発表されたばかりの「本屋大賞」。J-WAVEで放送中の番組『GOOD NEIGHBORS』(ナビゲーター:クリス智子)の4月10日(水)のオンエアでは、同賞の実行委員を務める、編集者で本屋さんの原カントくんが登場。おすすめの一冊などを伺いました。


■広告代理店から本屋の運営に

原さんは、博報堂ケトルに在籍し、さまざまなコンテンツビジネスに関わっています。下北沢の「本屋B&B」も、仲間たちと立ち上げました。「原カントくん」という不思議な名前は、水道橋博士とメルマガの仕事をする際に「君は取りまとめ役だから原監督だ。でも監督にはなれてないからカントくんだ」ということから定着したのだとか。

9日に発表された「本屋大賞」の実行委員もつとめています。全国の書店員さんが選ぶ本屋大賞、今回は全国493書店、623人の投票のなかから選ばれました。大賞に選ばれたのは瀬尾まいこさんの『そして、バトンは渡された』(文藝春秋)です。

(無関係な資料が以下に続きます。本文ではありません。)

(** A match is what the continuation made of some rest of the text. *)
Lemma rmatch_result ic r s g k x :
  Re.rmatch ic r s g k = Some x -> exists s' g', k s' g' = Some x.
Proof.
  revert s g k x.
  induction r as [| |c|cl|r1 IH1 r2 IH2|r1 IH1 r2 IH2|r1 IH1|i r1 IH1];
    intros s g k x; simpl.
  - discriminate.
  - eauto.
  - destruct s as [|c' s']; [discriminate|].
    destruct (Re.char_eq ic c c'); [eauto|discriminate].
  - destruct s as [|c' s']; [discriminate|].
    destruct (Re.in_class cl c'); [eauto|discriminate].
  - intros H. apply IH1 in H as [s1 [g1 H]]. now apply IH2 in H.
  - destruct (Re.rmatch ic r1 s g k) as [x0|] eqn:E.
    + intros [= ->]. eapply IH1; exact E.
    + apply IH2.
  - apply star_loop_result. intros s0 g0 k0 x0. apply IH1.
  - intros H. apply IH1 in H as [s1 [g1 H]]. eauto.
Qed.

End Results.

Lemma substring_splits n s :
  exists after, s = String.substring 0 n s +:+ after.
Proof.
  revert s. induction n as [|n IH]; intros s.
  - exists s. now destruct s.
  - destruct s as [|c s]; [now exists ""|].
    destruct (IH s) as [after E]. exists after. simpl.
    change (String c ?a +:+ ?b) with (String c (a +:+ b)). now rewrite <- E.
Qed.

Lemma re_match_group0 ic r s m :
  Re.re_match ic r s = Some m -> exists after, s = Re.group0 m +:+ after.
Proof.
  unfold Re.re_match. intros H.
  apply rmatch_result in H as [s' [g' [= <-]]]. simpl.
  apply substring_splits.
Qed.

(** What [re.search] finds is a piece of the text. *)
Lemma re_search_group0 ic r s m :
  Re.re_search ic r s = Some m -> occurs_in (Re.group0 m) s.
Proof.
  induction s as [|c s IH]; simpl.
  - destruct (Re.re_match ic r "") as [m0|] eqn:E; [|discriminate].
    intros [= ->]. apply re_match_group0 in E as [after E1].
    exists "", after. exact E1.
  - destruct (Re.re_match ic r (String c s)) as [m0|] eqn:E.
    + intros [= ->]. apply re_match_group0 in E as [after E1].
      exists "", after. exact E1.
    + intros H. destruct (IH H) as [before [after E1]].
      exists (String c before), after.
      change (String c before +:+ ?b) with (String c (before +:+ b)).
      now rewrite <- E1.
Qed.

Lemma pattern_loop_shape ctype truth conf patterns ql prov n acc :
  exists new,
    pattern_loop ctype truth conf patterns ql prov n acc
    = (acc ++ new, n + length new)
    /\ length new <= length patterns
    /\ Forall (fun c =>
         constraint_type c = ctype /\ confidence c = conf
         /\ predicate c = None /\ is_hard c = true
         /\ natural_language c = subject c
         /\ occurs_in (subject c) ql) new.
Proof.
  revert n acc. induction patterns as [|p patterns IH]; intros n acc; simpl.
  - exists []. rewrite app_nil_r, Nat.add_0_r. repeat split; auto.
  - destruct (Re.re_search false (Re.pat p) ql) as [m|] eqn:E.
    + match goal with |- context [pattern_loop _ _ _ _ _ _ _ (acc ++ [?c])] =>
        destruct (IH (S n) (acc ++ [c])) as [new [L [B F]]]; exists (c :: new)
      end.
      rewrite L, <- app_assoc. simpl. split; [f_equal; lia|].
      split; [lia|]. constructor; [|exact F]. simpl.
      repeat split. now apply re_search_group0 in E.
    + destruct (IH n acc) as [new [L [B F]]]. exists new.
      rewrite L. repeat split; auto.
Qed.

(** X11: the pattern fallback returns at most five negations followed by at
    most four assertions, with confidence 0.6 and 0.5, all hard; the counter
    advances by exactly the number of constraints returned; and the subject
    of each constraint, which is also its natural-language text, is a piece
    of the lower-cased quote. *)
Theorem _pattern_extract_shape quote entities prov w :
  let out := _pattern_extract quote entities prov w in
  exists negations assertions,
    fst out = negations ++ assertions
    /\ length negations <= 5 /\ length assertions <= 4
    /\ constraint_counter (snd out)
       = constraint_counter w + length (fst out)
    /\ Forall (fun c =>
         constraint_type c = NEGATION /\ confidence c = 6 # 10
         /\ predicate c = None /\ is_hard c = true
         /\ natural_language c = subject c
         /\ occurs_in (subject c) (Text.lower quote)) negations
    /\ Forall (fun c =>
         constraint_type c = ASSERTION /\ confidence c = 5 # 10
         /\ predicate c = None /\ is_hard c = true
         /\ natural_language c = subject c
         /\ occurs_in (subject c) (Text.lower quote)) assertions.
Proof.
  unfold _pattern_extract.
  destruct (pattern_loop_shape NEGATION "False" (6 # 10) negation_patterns
              (Text.lower quote) prov (constraint_counter w) [])
    as [negs [E1 [B1 F1]]].
  rewrite E1.
  destruct (pattern_loop_shape ASSERTION "True" (5 # 10) assertion_patterns
              (Text.lower quote) prov
              (constraint_counter w + length negs) ([] ++ negs))
    as [asserts [E2 [B2 F2]]].
  rewrite E2. simpl. exists negs, asserts.
  repeat split; try assumption. rewrite length_app. lia.
Qed.

(** ** The completion service: all or nothing *)

Lemma llm_loop_all_or_nothing items prov n acc :
  if forallb usable items then
    exists new,
      llm_loop items prov n acc = (acc ++ new, n + length items)
      /\ Forall2 built_from items new
      /\ map id new = map fallback_id (seq (S n) (length items))
  else
    llm_loop items prov n acc = ([], n + S (usable_prefix items)).
Proof.
  revert n acc. induction items as [|cd items IH]; intros n acc.
  - exists []. simpl. rewrite app_nil_r, Nat.add_0_r. repeat split. constructor.
  - simpl forallb. simpl usable_prefix. unfold usable at 1 3.
    destruct cd as [o|]; simpl; [|f_equal; lia].
    destruct (type_of_value (get1 (r_type o) "assertion")) as [ty|] eqn:T;
      simpl; [|f_equal; lia].
    match goal with |- context [llm_loop _ _ _ (acc ++ [?c])] =>
      specialize (IH (S n) (acc ++ [c])); set (c0 := c) in *
    end.
    destruct (forallb usable items).
    + destruct IH as [new [E [F I]]]. exists (c0 :: new).
      rewrite E, <- app_assoc. simpl. split; [f_equal; lia|].
      split; [|now rewrite I].
      constructor; [|exact F]. exists o. subst c0. simpl. repeat split.
      exact T.
    + rewrite IH. f_equal. lia.
Qed.

(** X12: a reply of the completion service is used entirely or not at all.
    If every element of the parsed array is an object with a known type,
    _llm_extract returns one constraint per element, in order, numbered from
    the counter on, with the finding's provenance.  If some element is not,
    it returns nothing, and the counter has still advanced once for each
    element up to and including the first such one: those numbers are never
    given to a constraint. *)
Theorem _llm_extract_all_or_nothing
    quote significance entities prov n items rest :
  let w := {| constraint_counter := n; service := Items items :: rest |} in
  let out := _llm_extract quote significance entities prov w in
  service (snd out) = rest
  /\ if forallb usable items then
       Forall2 built_from items (fst out)
       /\ map id (fst out) = map fallback_id (seq (S n) (length items))
       /\ Forall (fun c => provenance c = Some prov) (fst out)
       /\ constraint_counter (snd out) = n + length items
     else
       fst out = []
       /\ constraint_counter (snd out) = n + S (usable_prefix items).
Proof.
  unfold _llm_extract, next_reply. simpl.
  pose proof (llm_loop_all_or_nothing items prov n []) as H.
  pose proof (llm_loop_provenance items prov n [] (List.Forall_nil _)) as P.
  destruct (forallb usable items).
  - destruct H as [new [E [F I]]]. rewrite E in *. simpl in *. auto.
  - rewrite H. simpl. auto.
Qed.

(** ** Deduplication of fallback batches *)

Lemma dedup_distinct cs seen :
  List.NoDup (map logic_form cs) ->
  Forall (fun c => logic_form c ∉ seen) cs ->
  dedup cs seen [] = cs.
Proof.
  revert seen. induction cs as [|c cs IH]; intros seen N F; [reflexivity|].
  inversion N as [|? ? Nc Ncs]; subst. inversion F as [|? ? Fc Fcs]; subst.
  rewrite dedup_cons. destruct (decide (logic_form c ∈ seen)); [contradiction|].
  f_equal. apply IH; [exact Ncs|].
  apply List.Forall_forall. intros d I.
  rewrite List.Forall_forall in Fcs. specialize (Fcs d I).
  intros [E|E]%elem_of_union; [|contradiction].
  apply elem_of_singleton in E. apply Nc. rewrite <- E. now apply in_map.
Qed.

Lemma run_member lo ks cs hi c :
  fallback_run lo ks cs hi -> In c cs ->
  exists k b, lo < k /\ fallback_shape k b c.
Proof.
  induction 1 as [|lo k b c0 ks cs hi L Sh R IH]; intros I; [destruct I|].
  destruct I as [<-|I]; [eauto|].
  destruct (IH I) as [k' [b' [L' Sh']]]. exists k', b'. split; [lia|exact Sh'].
Qed.

Lemma fallback_shape_number k b k' b' c c' :
  fallback_shape k b c -> fallback_shape k' b' c' ->
  logic_form c = logic_form c' -> k = k'.
Proof.
  intros Sh Sh' E.
  pose proof (ValidatorFacts.parse_fallback
                (fun _ _ => Validator.EvalRaises) k b c [] Sh) as P.
  pose proof (ValidatorFacts.parse_fallback
                (fun _ _ => Validator.EvalRaises) k' b' c' [] Sh') as P'.
  rewrite E, P' in P. apply fallback_var_inj.
  unfold fallback_tracked in P. cbn [fst snd] in P.
  destruct b, b'; congruence.
Qed.

Lemma run_logic_forms lo ks cs hi :
  fallback_run lo ks cs hi -> List.NoDup (map logic_form cs).
Proof.
  induction 1 as [|lo k b c ks cs hi L Sh R IH]; simpl; constructor;
    [|exact IH].
  intros I. apply in_map_iff in I as [c' [E I]].
  destruct (run_member _ _ _ _ _ R I) as [k' [b' [L' Sh']]].
  pose proof (fallback_shape_number _ _ _ _ _ _ Sh' Sh E). lia.
Qed.

(** X13: when the completion service yields no constraint, deduplication
    drops nothing: extract_constraints returns every constraint the pattern
    fallback produced, in the order of production. *)
Theorem fallback_batch_keeps_all findings w :
  Forall barren (service w) ->
  fst (extract_constraints findings w) = fst (extract_all findings [] w).
Proof.
  intros B. unfold extract_constraints.
  destruct (extract_all_run findings (constraint_counter w) [] [] w B)
    as [ks R]; [constructor; lia|].
  destruct (extract_all findings [] w) as [cs w']. simpl in *.
  apply dedup_distinct; [eapply run_logic_forms; exact R|].
  apply List.Forall_forall. intros c _. apply not_elem_of_empty.
Qed.

Lemma fallback_batch_keeps_all_witness :
  Forall barren (service failing_service)
  /\ fst (extract_constraints [interview_finding; interview_finding]
                              failing_service)
     = fst (extract_all [interview_finding; interview_finding] []
                        failing_service).
Proof.
  assert (B : Forall barren (service failing_service)).
  { repeat constructor. }
  split; [exact B|].
  exact (fallback_batch_keeps_all [interview_finding; interview_finding]
           failing_service B).
Defined.

End ExtractorMore.

(* ===================================================================== *)
(** * The parser on the forms of its grammar *)
(* ===================================================================== *)

Module GrammarFacts.
Import Extractor Validator Spec Grammar TextFacts.

Lemma append_step c a b : String c a +:+ b = String c (a +:+ b).
Proof. reflexivity. Qed.

Lemma append_empty a : "" +:+ a = a.
Proof. reflexivity. Qed.

Lemma space_not_word c : Text.is_space c = true -> Text.is_word c = false.
Proof.
  destruct c as [[] [] [] [] [] [] [] []]; vm_compute; congruence.
Qed.

Lemma word_not_space c : Text.is_word c = true -> Text.is_space c = false.
Proof.
  intros W. destruct (Text.is_space c) eqn:S; [|reflexivity].
  apply space_not_word in S. congruence.
Qed.

Lemma starts_with_app p a b :
  starts_with p (a +:+ b)
  = match a with EmptyString => starts_with p b | String c _ => p c end.
Proof. now destruct a. Qed.

Section Stars.
Context {A : Type}.
Implicit Types (k : @Re.cont A) (g : Re.caps).

(** A starred class in front of a run of its characters that something
    else follows takes the whole run first. *)
Lemma star_class_run ic cl run rest g k n x :
  all_chars (Re.in_class cl) run = true ->
  starts_with (Re.in_class cl) rest = false ->
  String.length run <= n ->
  k rest g = Some x ->
  Re.star_loop (fun s0 g0 k0 => Re.rmatch ic (Re.Cls cl) s0 g0 k0)
               k n (run +:+ rest) g = Some x.
Proof.
  intros Hw Hr. revert n. induction run as [|c w IH]; intros n Hn Hk.
  - simpl. destruct n as [|n]; simpl; [assumption|].
    destruct rest as [|c r]; [assumption|].
    simpl in Hr. simpl. now rewrite Hr.
  - simpl in Hw. apply andb_true_iff in Hw as [Hc Hw].
    destruct n as [|n]; [simpl in Hn; lia|].
    simpl. rewrite Hc.
    assert (L : Nat.ltb (String.length (w +:+ rest))
                        (S (String.length (w +:+ rest))) = true)
      by (apply Nat.ltb_lt; lia).
    rewrite L. rewrite IH; [reflexivity|assumption|simpl in Hn; lia|assumption].
Qed.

:本屋大賞は、1次投票と2次投票があるんです。1次でノミネート作品を決め、2次で決選投票をして決めます。日本の(過去1年の)小説の中から10作品がノミネート作としてまず選ばれますが、実は瀬尾さんの作品は1次の時点で1位でした。なので安定の結果だったのかなと。
クリス:原さんの予想はいかがだったんですか?
:瀬尾さんは本屋大賞を受賞したことがなかったんですが、毎回書店員さんから愛される作家さんで、本命かなと思っていました。
クリス:本屋大賞をいただくのは、作家のみなさんにとっても嬉しいことですよね。
:会場には書店員さんが遠いところからいらして、わざわざ瀬尾さんの『そして、バトンは渡された』の手書きポップをもってくる方もいて、それを見ると作家さんもぐっとくると思います。その幸せな顔を見れるのは、僕も幸せな仕事をしているなと思いますね。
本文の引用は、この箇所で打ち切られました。